Task statement:
In the listing below, find the line that contains "destruct (part_last _ _ G p" and the line that contains "H2 & _); [lia|].". Quote both and every line between them, exactly, and nothing more.

Records:
(** The first part extended, with a chunk in the new room. *)
Lemma geometry_extend p k n v :
  geometry ((p, k) :: ps) C → n mod 32 = 0 → 32 <= n → p + k + n <= 2 ^ 63 →
  (∀ q l, (q, l) ∈ ps → q + l <= p + k ∨ p + k + n <= q) →
  geometry ((p, k + n) :: ps) (<[p + k - 48 := (n, v)]> C).
Proof.
  intros G Hn H32 H63 Hd.
  destruct (part_shape _ _ G p k (list_elem_of_here _ _)) as (P1 & P2 & P3 & P4).
  destruct (part_last _ _ G p k (list_elem_of_here _ _)) as (e & je & ue & He & E1 & E2).
  pose proof (chunk_bounds _ _ _ _ _ G He) as HE.
  assert (Hapart : ∀ c j u, C !! c = Some (j, u) → 32 <= j ∧ (c + j <= p + k - 48 ∨ p + k + n - 48 <= c)).
  { intros c j u Hc. pose proof (chunk_bounds _ _ _ _ _ G Hc).
    destruct (chunk_place _ _ G _ _ _ Hc) as (q & l & [[= -> ->]|Hq]%elem_of_cons & H1 & H2 & _); [lia|].
    specialize (Hd _ _ Hq). apply list_elem_of_lookup in Hq as [i Hi].
    pose proof (part_sep _ _ G 0 (S i) p k q l eq_refl Hi ltac:(lia)). lia. }
  assert (Hnone : C !! (p + k - 48) = None).
  { destruct (C !! (p + k - 48)) as [[j u]|] eqn:E; [|done]. pose proof (Hapart _ _ _ E). lia. }
  assert (Hlk : ∀ c j u, <[p + k - 48 := (n, v)]> C !! c = Some (j, u) →
    (c = p + k - 48 ∧ j = n) ∨ (c ≠ p + k - 48 ∧ C !! c = Some (j, u))).
  { intros c j u. destruct (decide (c = p + k - 48)) as [->|Hne].
    - rewrite lookup_insert_eq. intros [= <- <-]. by left.
    - rewrite lookup_insert_ne by done. by right. }
  assert (Hkeep : ∀ c j u, C !! c = Some (j, u) → <[p + k - 48 := (n, v)]> C !! c = Some (j, u)).
  { intros c j u Hc. rewrite lookup_insert_ne by congruence. done. }
  split.
  - intros c j u [[-> ->]|[_ Hc]]%Hlk; [Z.div_mod_to_equations; lia|by apply (chunk_shape _ _ G _ _ _ Hc)].
  - intros c j u [[-> ->]|[Hne Hc]]%Hlk.
    + exists p, (k + n). split_and!; [apply list_elem_of_here|lia|lia| |left; lia].
      right. exists e, je, ue. split; [by apply Hkeep|lia].
    + destruct (chunk_place _ _ G _ _ _ Hc) as (q & l & Hq & H1 & H2 & H3 & H4).
      assert (Hleft : c = q + 48 ∨ ∃ b nb ub, <[p + k - 48 := (n, v)]> C !! b = Some (nb, ub) ∧ b + nb = c).
      { destruct H3 as [|(b & nb & ub & Hb & E)]; [by left|right]. exists b, nb, ub. auto. }
      apply elem_of_cons in Hq as [[= -> ->]|Hq].
      * exists p, (k + n). split_and!; [apply list_elem_of_here|done|lia|done|right].
        destruct H4 as [->|[[nc uc] Hcj]]; [by rewrite lookup_insert_eq|by rewrite (Hkeep _ _ _ Hcj)].
      * exists q, l. split_and!; [by apply list_elem_of_further|done..|].
        destruct H4 as [|[[nc uc] Hcj]]; [by left|right]. by rewrite (Hkeep _ _ _ Hcj).
  - intros b j u c i w Hb Hc Hne. apply Hlk in Hb, Hc.
    destruct Hb as [[-> ->]|[? Hb]], Hc as [[-> ->]|[? Hc]]; [done|..].
    + pose proof (Hapart _ _ _ Hc). lia.
    + pose proof (Hapart _ _ _ Hb). lia.
    + by apply (chunk_sep _ _ G _ _ _ _ _ _ Hb Hc).
  - intros q l [[= -> ->]|Hq]%elem_of_cons; [Z.div_mod_to_equations; lia|].
    apply (part_shape _ _ G). by apply list_elem_of_further.
  - intros q l [[= -> ->]|Hq]%elem_of_cons.
    + exists (p + k - 48), n, v. rewrite lookup_insert_eq. split_and!; [done|lia|lia].
    + destruct (part_last _ _ G q l) as (b & j & u & Hb & E); [by apply list_elem_of_further|].
      exists b, j, u. auto.
  - assert (Hsep : ∀ i q l, ps !! i = Some (q, l) → p + (k + n) <= q ∨ q + l <= p).
    { intros i q l Hi. pose proof (part_sep _ _ G 0 (S i) p k q l eq_refl Hi ltac:(lia)).
      pose proof (Hd _ _ (list_elem_of_lookup_2 _ _ _ Hi)).
      destruct (part_last _ _ G q l) as (b & j & u & Hb & E).
      { apply list_elem_of_further. by eapply list_elem_of_lookup_2. }
      pose proof (chunk_bounds _ _ _ _ _ G Hb). lia. }
    intros i j q l q' l'. destruct i as [|i], j as [|j]; cbn [lookup list_lookup]; intros Hi Hj Hij; [done|..].
    + injection Hi as <- <-. eauto.
    + injection Hj as <- <-. apply Hsep in Hi. lia.
    + apply (part_sep _ _ G (S i) (S j)); [done|done|congruence].
Qed.
Lemma example_client_safe : safe next_pages example_client.
Proof.
  assert (Hst : ∀ h A, behaves next_pages example_client h A → example_stage h A).
  { induction 1 as [|h A c r A' _ IH Hc Ha]; [done|].
    destruct h as [|x1 [|x2 [|x3 [|x4 [|x5 h]]]]]; cbn [example_client] in Hc; simplify_eq; cbn [example_stage] in *.
    - inversion Ha as [size r' bs [_ Hs _ _ _]| | | | | | | | | | |]; subst; [right|by left].
      exists bs. split; [apply lookup_insert_eq|lia].
    - destruct (Z.eqb_spec x1 0) as [|H0]; simplify_eq. destruct IH as [|(bs & Hb & Hl)]; [done|].
      inversion Ha as [| | | | | | | | | |ptr i v bs' Hb' Hi|]; subst. rewrite Hb in Hb'. simplify_eq.
      eexists. split; [apply lookup_insert_eq|by rewrite length_insert].
    - inversion Ha; by subst.
    - inversion Ha as [| | | | |ptr size old r' bs Hold [_ Hs _ _ _]| | | | | |]; subst; try (by left).
      + destruct IH as (bs & Hb & _). match goal with H : astep _ _ (Malloc _) _ _ |- _ => inversion H as [? ? bs' [_ Hs' _ _ _]| | | | | | | | | | |] end; subst.
        * right. exists bs'. split; [apply lookup_insert_eq|lia].
        * by left.
      + right. exists bs. split; [apply lookup_insert_eq|lia].
    - done. }
  intros h A c Hb%Hst Hc. destruct h as [|x1 [|x2 [|x3 [|x4 [|x5 h]]]]]; cbn [example_client] in Hc; simplify_eq;
    cbn [example_stage legal] in *.
  - done.
  - destruct (Z.eqb_spec x1 0) as [|H0]; simplify_eq. destruct Hb as [|(bs & Hb & Hl)]; [done|].
    split; [done|]. exists bs. split; [done|lia].
  - destruct Hb as (bs & Hb & Hl). exists bs. split; [done|lia].
  - destruct Hb as (bs & Hb & Hl). split; [done|]. right. by exists bs.
  - destruct (Z.eqb_spec x1 0) as [|H0]; simplify_eq. destruct Hb as [|(bs & Hb & Hl)]; [done|]. right. by exists bs.
Qed.

Lemma heap_refines_witness :
  ∃ h s ps A, run_client 64 next_pages 5 example_client [] (initial (<[7 := 9]> ∅)) = Ret (h, s)
    ∧ behaves next_pages example_client h A ∧ heap_ok s ps A
    ∧ ∀ x, is_Some ((<[7 := 9]> ∅ : mem) !! x) → hmem s !! x = (<[7 := 9]> ∅ : mem) !! x.
Proof.
  apply (heap_refines 64 next_pages (<[7 := 9]> ∅) example_client 5).
  - intros x v. destruct (decide (x = 7)) as [->|Hne]; [|by rewrite lookup_insert_ne].
    rewrite lookup_insert_eq. intros [= <-]. unfold is_byte. lia.
  - apply example_client_safe.
Defined.

Lemma malloc_free_tidy_witness :
  (∀ size, in_u 64 size → ∃ r s' ps' C', malloc 64 next_pages size (initial ∅) = Ret (r, s') ∧ tidy s' ps' C')
  ∧ (∀ a n, (∅ : chunks) !! a = Some (n, true) → ∃ s' C', free (a + 16) (initial ∅) = Ret ((), s') ∧ tidy s' [] C').
Proof.
  apply (malloc_free_tidy 64 next_pages (initial ∅) [] ∅). split; [by intros ? ? ?|].
  exists (replicate 64 []). apply initial_inv.
Defined.

(** A block made smaller leaves what was split off beside the unused chunk that
    followed it: the comment of [malloc.h] that no neighbours are both unused
    does not hold after [realloc]. *)
Example realloc_not_tidy :
  (p ← malloc 64 next_pages 200; q ← realloc 64 next_pages p 10;
   c1 ← heap_chunk_right (heap_data_to_chunk q); c2 ← heap_chunk_right c1;
   u1 ← is_unused c1; u2 ← is_unused c2; mret (u1, u2)) (initial ∅) ≫= (λ x, Ret x.1)
  = Ret (true, true).
Proof. vm_compute. reflexivity. Qed.

End HeapClient.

Solution for this task:
  destruct (part_last _ _ G p k (list_elem_of_here _ _)) as (e & je & ue & He & E1 & E2).
  pose proof (chunk_bounds _ _ _ _ _ G He) as HE.
  assert (Hapart : ∀ c j u, C !! c = Some (j, u) → 32 <= j ∧ (c + j <= p + k - 48 ∨ p + k + n - 48 <= c)).
  { intros c j u Hc. pose proof (chunk_bounds _ _ _ _ _ G Hc).
    destruct (chunk_place _ _ G _ _ _ Hc) as (q & l & [[= -> ->]|Hq]%elem_of_cons & H1 & H2 & _); [lia|].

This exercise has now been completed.